Couples' negotiating parental leave take-up in the UK: A sociological mixed methods study

Location
Room G08 University House
Dates
Wednesday 5 December 2018 (13:00-14:00)

Department of Management Research Seminar Series 2018-2019. 

Speaker

Dr Katherine Twamley, Associate Professor of Sociology at the Department of Social Science, University College London (UCL)

Abstract

This paper draws on a mixed-methods longitudinal project funded by the Leverhulme Trust in the UK. The study overall explores the intersections of intimacy, gender equality and parenting ideology through research with couples taking different leave patterns after the birth of a child.

The data collection is divided in two parts. The first part was a survey of expectant parents in antenatal clinics in two hospital trusts in England. The second part involved a qualitative longitudinal study of a sub sample of the survey participants.  21 parent-dyads were interviewed together as a couple when the mothers were 8 months pregnant and when the babies were six months old, and then individually when the babies were approximately 13-14 months old – after the UK leave period is over. Additionally, the parents kept week long diaries at four different time points over the 15 month period. They were all dual earner couples, all in opposite sex relationships, and all first-time parents.

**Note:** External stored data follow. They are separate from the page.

Record shared_ok (st : result_status) (s : shared_state) : Prop := SharedOk {
  so_nodup : NoDup (sh_pushed s);
  so_suspended i : sh_await s !! i = Some aw_suspended ↔ i ∈ sh_pushed s ∧ i ∉ sh_order s;
  so_resumed i : i ∈ sh_order s → sh_await s !! i = Some aw_resumed ∧ i ∈ sh_pushed s;
  so_context i pc : sh_await s !! i = Some pc → pc ≠ aw_resumed → is_Some (sh_next s !! i);
  so_swap i h : sh_await s !! i = Some (aw_swap h) → sh_next s !! i = Some h;
  so_finish : finish_ok s;
  so_status : m_status s = if started (sh_finish s) then st else status_idle;
  so_semaphore : (0 ≤ m_semaphore s)%Z ∧ (released (sh_finish s) = false → m_semaphore s = 0%Z) }.

Lemma chain_lookup nx p l c : chain nx p l → c ∈ l → is_Some (nx !! c).
Proof.
  revert p. induction l as [|d l IH]; simpl; intros p Hch; [by intros ?%elem_of_nil|].
  destruct Hch as (_ & n & Hn & Hch). intros [->|?]%elem_of_cons; [by eexists|eauto].
Qed.

(** A coroutine that is neither in the stack nor done changes its state. *)
Lemma set_await_lookup (l : list await_pc) i pc k x :
  <[i := pc]> l !! k = Some x → (k = i ∧ x = pc) ∨ (k ≠ i ∧ l !! k = Some x).
Proof. intros [(-> & <- & _)|[? ?]]%list_lookup_insert_Some; [by left|by right]. Qed.

(** It gets a new state, and its context a new pointer. *)
Lemma shared_ok_await st s i pc pc' h :
  shared_ok st s → sh_await s !! i = Some pc → pc = aw_load ∨ (∃ h, pc = aw_swap h) →
  pc' = aw_load ∨ pc' = aw_ready ∨ pc' = aw_swap h →
  shared_ok st (SharedState (m_status s) (m_awaiters s) (m_semaphore s) (<[i := h]> (sh_next s))
                  (<[i := pc']> (sh_await s)) (sh_finish s) (sh_pushed s) (sh_order s)).
Proof.
  intros [H1 H2 H3 H4 H5 H6 H7 H8] Hi Hpc Hpc'. pose proof (lookup_lt_Some _ _ _ Hi) as Hlt.
  assert (pc ≠ aw_suspended ∧ pc ≠ aw_resumed) as [Hns Hnr] by (destruct Hpc as [-> | [? ->]]; done).
  assert (pc' ≠ aw_suspended ∧ pc' ≠ aw_resumed) as [Hns' Hnr'] by (destruct Hpc' as [-> | [-> | ->]]; done).
  assert (i ∉ sh_order s) as Hio by (intros [? _]%H3; congruence).
  assert (i ∉ sh_pushed s) as Hip.
  { intros Hp. assert (sh_await s !! i = Some aw_suspended) by (by apply H2). congruence. }
  split; simpl; [done| | | | | |done|done].
  - intros k. rewrite <- H2. destruct (decide (k = i)) as [->|].
    + rewrite list_lookup_insert_eq by done. split; congruence.
    + by rewrite list_lookup_insert_ne.
  - intros k Hk. rewrite list_lookup_insert_ne by (by intros ->). auto.
  - intros k x [[-> ->]|[Hne Hk]]%set_await_lookup Hx; [rewrite lookup_insert_eq; by eexists|].
    rewrite lookup_insert_ne by done. eauto.
  - intros k x [[-> Hx]|[Hne Hk]]%set_await_lookup; [rewrite lookup_insert_eq|rewrite lookup_insert_ne by done; auto].
    destruct Hpc' as [-> | [-> | ->]]; by simplify_eq.
  - assert (∀ l : list nat, (∀ x, x ∈ l → x ∈ sh_pushed s) → i ∉ l) as Hl by (intros l Hl ?%Hl; done).
    assert (i ∉ reverse (sh_pushed s)) as Hrev by (by rewrite elem_of_reverse).
    unfold finish_ok in *. simpl. destruct (sh_finish s).
    1-3: destruct H6 as (? & top & ? & ?); split; [done|]; exists top; by split; [|apply chain_insert].
    + destruct H6 as (? & ? & d & r & Hr & ? & ?). rewrite Hr in Hrev. apply not_elem_of_app in Hrev as [Hd Hrest].
      split_and!; [done..|]. exists d, r. split_and!; [done|apply chain_insert; [|done]|by apply chain_insert].
      by rewrite elem_of_reverse in Hd.
    + destruct H6 as (? & r & Hr & ?). split; [done|]. exists r. split; [done|]. apply chain_insert; [|done].
      apply Hl. intros x Hx. rewrite Hr. apply elem_of_app. by right.
    + done.
Qed.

In this seminar the author will focus on the interactions between partners observed in the first set of interviews, while the mother was still pregnant. In particular, she will explore how the decision to take particular kinds of leave were presented and sometimes negotiated within the interview context. This is done in an effort to understand how some couples ultimately share parental leave more equally and others do not, as well as to understand in more detail the everyday negotiations of family practices.